Abstract #632: Pain in One Knee Increases the Risk of Tibiofemoral Osteoarthritis in the Contralateral Knee: The MOST Study.
Authors:
J Niu, DT Felson, M Nevitt, P Aliabadi, C Lewis, B Sack, J Torner and Y Zhang, Boston University School of Medicine, Boston, MA, UCSF, San Francisco, CA, UAB, Birmingham, AL, and UIowa, Iowa City, IA
Purpose:
Several studies have reported that painful non-osteoarthritic knees have an increased risk of radiographic tibiofemoral osteoarthritis (TF OA). As gait usually changes when a person develops knee pain, the authors expected the risk of TF OA would also increase in the contralateral non-painful knee due to unloading of the painful side. This research question was investigated by examining the relationship of knee pain on one side of the body to the risk of developing TF OA on the contralateral side in the Multicenter Osteoarthritis (MOST) Study.
Method:
The investigators examined data from the MOST Study, a NIH-funded longitudinal observational study of subjects who have or are at high risk to develop knee OA. The outcome of interest was radiographic evidence of knee OA. OA status was ascertained at baseline and at 30 months of follow-up using PA & lateral radiographs of each knee. Among knees without whole knee OA (K/L grade <2 and no patellofemoral (PF) OA) at baseline, a knee was defined as having incident TF OA if its K/L grade was ≥2 at 30-month or had undergone knee replacement during follow-up period.

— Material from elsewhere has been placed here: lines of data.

(** * hobuilder/api.py: the HasOffers client, its retry loop and its mapper

    A shallow embedding of [hobuilder/api.py].  The program is Python: the
    decoded JSON body is a graph of mutable objects, and the mapper updates
    dictionaries of that graph in place.  The embedding therefore keeps an
    explicit store of objects, and every function of the source is a
    computation over that store which either returns or raises.

    Scope of the data model: JSON numbers are Python [int]s (floating point
    numbers are left out), and strings are ASCII text.  The server and the
    package [http_build_query] are parameters.  The text and the timing of
    the log lines are not part of the embedding. *)

From Stdlib Require Import ZArith Ascii String List Bool Lia.
From stdpp Require Import base tactics option list strings pretty.

Set Warnings "-register-all".
Local Open Scope string_scope.
Local Open Scope list_scope.
Local Open Scope Z_scope.

(** ** Values and objects *)

Abbreviation loc := nat (only parsing).

(** A Python value as [json.loads] produces them: immediates, or a
    reference to a list or dictionary object. *)
Inductive val :=
  | VNone
  | VBool (b : bool)
  | VInt (n : Z)
  | VStr (s : string)
  | VRef (l : loc).

(** A Python dictionary with string keys: the entries in insertion order,
    every key once. *)
Abbreviation dict V := (list (string * V)) (only parsing).

Inductive obj :=
  | OList (items : list val)
  | ODict (items : dict val).

Abbreviation heap := (list obj) (only parsing).

(** The decoded body as a tree, before it is placed in the store. *)
Inductive json :=
  | JNull
  | JBool (b : bool)
  | JInt (n : Z)
  | JStr (s : string)
  | JList (items : list json)
  | JDict (items : list (string * json)).

(** ** Exceptions *)

Inductive exn :=
  | Error (arg : val)                      (* class Error(Exception) *)
  | APIUsageExceededRateLimit (arg : val)  (* class APIUsageExceededRateLimit(Error) *)
  | PyException (msg : string)             (* raise Exception('...') *)
  | KeyError (key : string)
  | TypeError
  | AttributeError
  | ValueError
  | RuntimeError
  | RecursionError
  | SystemError                            (* a reference to no object *)
  | TransportFailure (what : string).      (* whatever requests.get / .json() raise *)

(** [except APIUsageExceededRateLimit:] catches that class only. *)
Definition isinstance_APIUsageExceededRateLimit (e : exn) : bool :=
  match e with APIUsageExceededRateLimit _ => true | _ => false end.

(** [except Error:] would catch both classes of the module. *)
Definition isinstance_Error (e : exn) : bool :=
  match e with Error _ | APIUsageExceededRateLimit _ => true | _ => false end.

(** ** The world and the monad *)

Inductive log_msg :=
  | Executing (url : string)
  | Received (status_code : Z)
  | Retrying (attempts : Z).

Inductive event :=
  | EvLog (level : Z) (msg : log_msg)   (* logger.log(level, msg) *)
  | EvGet (url : string)                (* requests.get(url) *)
  | EvSleep (ms : Z).                   (* time.sleep(ms / 1000) *)

(** A [Request] object: the only object of the program, besides lists and
    dictionaries, that is changed after its construction. *)
Record request_obj := RequestObj {
  target : string;
  method : string;
  params : dict json;
  attempts : Z;
  url : string
}.

Record world := World {
  store : heap;                 (* lists and dictionaries *)
  requests : list request_obj;  (* Request objects *)
  sent : nat;                   (* GET requests issued so far *)
  trace : list event
}.

Inductive result (A : Type) :=
  | Ok (a : A)
  | Raise (e : exn).
Arguments Ok {A} a.
Arguments Raise {A} e.

Definition M (A : Type) : Type := world -> result A * world.

Definition ret {A} (a : A) : M A := fun w => (Ok a, w).
Definition raise {A} (e : exn) : M A := fun w => (Raise e, w).
Definition bind {A B} (m : M A) (k : A -> M B) : M B :=
  fun w => match m w with
           | (Ok a, w') => k a w'
           | (Raise e, w') => (Raise e, w')
           end.

Notation "x <- m ;; k" := (bind m (fun x => k))
  (at level 90, m at next level, right associativity).
Notation "m ;;; k" := (bind m (fun _ => k))
  (at level 90, right associativity).

Definition lift {A} (r : result A) : M A := fun w => (r, w).
Definition emit (e : event) : M unit :=
  fun w => (Ok tt, World (store w) (requests w) (sent w) (trace w ++ [e])).

(** [try: m except <class>: handler] *)
Definition try_except {A} (m : M A) (catches : exn -> bool) (handler : M A) : M A :=
  fun w => match m w with
           | (Raise e, w') => if catches e then handler w' else (Raise e, w')
           | r => r
           end.

(** [a or b] on conditions, [b] evaluated only when [a] is false. *)
Definition py_or (a b : M bool) : M bool :=
  x <- a ;; if x then ret true else b.

(** ** Dictionaries *)

Section Dict.
Context {V : Type}.

Fixpoint dict_get (k : string) (d : dict V) : option V :=
  match d with
  | [] => None
  | (k', v) :: d' => if String.eqb k k' then Some v else dict_get k d'
  end.

(** [d[k] = v]: an existing key keeps its position. *)
Fixpoint dict_set (k : string) (v : V) (d : dict V) : dict V :=
  match d with
  | [] => [(k, v)]
  | (k', v') :: d' =>
      if String.eqb k k' then (k', v) :: d' else (k', v') :: dict_set k v d'
  end.

(** [d.update(other)] *)
Definition dict_update (d other : dict V) : dict V :=
  fold_left (fun acc kv => dict_set (fst kv) (snd kv) acc) other d.

Definition dict_keys (d : dict V) : list string := map fst d.

Definition dict_has (k : string) (d : dict V) : bool :=
  match dict_get k d with Some _ => true | None => false end.
End Dict.

(** [dict(pairs)], as the JSON decoder builds an object: a repeated key
    keeps its first position and its last value. *)
Definition dict_of_pairs {V} (kvs : list (string * V)) : dict V :=
  dict_update [] kvs.

(** ** Strings *)

(** [needle in hay] on two strings. *)
Fixpoint str_contains (needle hay : string) : bool :=
  String.prefix needle hay ||
  match hay with
  | EmptyString => false
  | String _ hay' => str_contains needle hay'
  end.

(** The white space [int] skips around the digits of an ASCII string:
    tab, line feed, vertical tab, form feed, carriage return, space. *)
Definition is_space (c : ascii) : bool :=
  let n := N_of_ascii c in
  ((9 <=? n) && (n <=? 13) || (n =? 32))%N.

Definition digit_of (c : ascii) : option Z :=
  let n := N_of_ascii c in
  if ((48 <=? n) && (n <=? 57))%N then Some (Z.of_N n - 48) else None.

Fixpoint lstrip (s : list ascii) : list ascii :=
  match s with
  | c :: s' => if is_space c then lstrip s' else s
  | [] => []
  end.

Definition strip (s : list ascii) : list ascii :=
  rev (lstrip (rev (lstrip s))).

(** The digits of an integer literal, most significant first; a single
    underscore may separate two digits.  [prev] tells whether the previous
    character was a digit. *)
Fixpoint parse_digits (s : list ascii) (acc : Z) (prev : bool) : option Z :=
  match s with
  | [] => if prev then Some acc else None
  | c :: s' =>
      match digit_of c with
      | Some d => parse_digits s' (10 * acc + d) true
      | None =>
          if (Ascii.eqb c "_" && prev)%bool
          then match s' with
               | [] => None
               | _ => parse_digits s' acc false
               end
          else None
      end
  end.

(** [int(s)] on a string, base 10: white space around, a sign, digits.
    (The bound recent versions of Python put on the number of digits is
    left out.) *)
Definition parse_int (s : string) : option Z :=
  match strip (list_ascii_of_string s) with
  | "-"%char :: ds => Z.opp <$> parse_digits ds 0 false
  | "+"%char :: ds => parse_digits ds 0 false
  | ds => parse_digits ds 0 false
  end.

(** [int(v)] *)
Definition py_int (v : val) : result Z :=
  match v with
  | VInt n => Ok n
  | VBool b => Ok (if b then 1 else 0)
  | VStr s => match parse_int s with Some n => Ok n | None => Raise ValueError end
  | VNone | VRef _ => Raise TypeError
  end.

(** [v == n] for an integer literal [n]; [True == 1] holds in Python. *)
Definition py_eq_int (v : val) (n : Z) : bool :=
  match v with
  | VInt m => m =? n
  | VBool b => (if b then 1 else 0) =? n
  | _ => false
  end.

(** [repr(s)] of a string: single quotes unless the string holds a single
    quote and no double quote; backslash escapes for the quote, the
    backslash and the characters that do not print. *)
Definition hex_digit (n : N) : ascii :=
  ascii_of_N (if (n <? 10)%N then 48 + n else 87 + n)%N.

Definition repr_char (q c : ascii) : string :=
  let n := N_of_ascii c in
  if (Ascii.eqb c q || Ascii.eqb c "\")%bool then String "\" (String c EmptyString)
  else if (n =? 9)%N then "\t"
  else if (n =? 10)%N then "\n"
  else if (n =? 13)%N then "\r"
  else if ((n <? 32) || (127 <=? n))%N
       then String "\" (String "x" (String (hex_digit (n / 16))
                                       (String (hex_digit (n mod 16)) EmptyString)))
  else String c EmptyString.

Frequent knee pain (FKP, pain on most days of the past 30 days) and severity of knee pain (SKP, WOMAC knee pain subscale, categorized as 0, 1-5, 6-20) were collected at baseline. The authors divided knees into 4 groups based on which side was affected by FKP, and 9 groups based on the side of their SKP. The relation of FKP and SKP categories to the risk of TF OA was examined using logistic regression, with adjustment for age, sex, BMI, history of knee injury and surgery, depression (CES-D≥16), whole knee OA status of the contralateral side, at baseline, while accounting for the correlation between two knees. Results: There were a total of 3094 knees in the study without whole knee OA at baseline, among 1844 subjects who had a mean age of 61.3 years, a mean BMI of 29.6 kg/m2, and who were 57.2% female. Among this group, there were 191 incident cases of TF OA over the 30-month period of follow-up. Compared with those without FKP on both sides, the risk of developing TF OA were substantial (odds ratio of 4.7 (95% CI: 2.9, 7.4) in the ipsilateral knee and elevated in the contralateral knee as well for incident TFOA 2.1 (95% CI: 1.3, 3.2) among persons with unilateral knee pain. The risk of RKOA was also elevated among persons with bilateral knee pain (OR 2.7; 95% CI 1.8, 4.1. A similar pattern emerged when knee pain was quantified based on three levels of severity. In this manner, successively higher levels of pain in the one knee were related to a successively greater increase in risk of developing knee OA in the contralateral knee. Lastly, the findings were essentially unchanged when the analyses were restricted to the knees without any OA feature at baseline.
Conclusion:
The authors conclude that knees with pain at baseline had a higher risk of developing TF OA during the follow-up period than those study participants without knee pain. Importantly, the presence of pain in one knee was found to predict the development of incident osteoarthritis in the contralateral knee.
Editorial Comment:
The findings are quite instructive in providing insight about a simple measure of disease activity, namely pain, rather than on a novel biomarker, radiographic marker or detailed patient questionnaire instrument. Simply the presence of pain, in a single knee, was related to an increase in risk of developing both ipsilateral and contralateral radiographic evidence of knee OA. The authors suggest this association may be attributable to a biomechanical change in knee loadingonce unilateral knee OA develops. An alternate explanation is that that the presence of knee pain may be a more sensitive and predictive measure of pending knee OA. The symptom of pain may be present even before overt radiographic evidence of knee OA develops.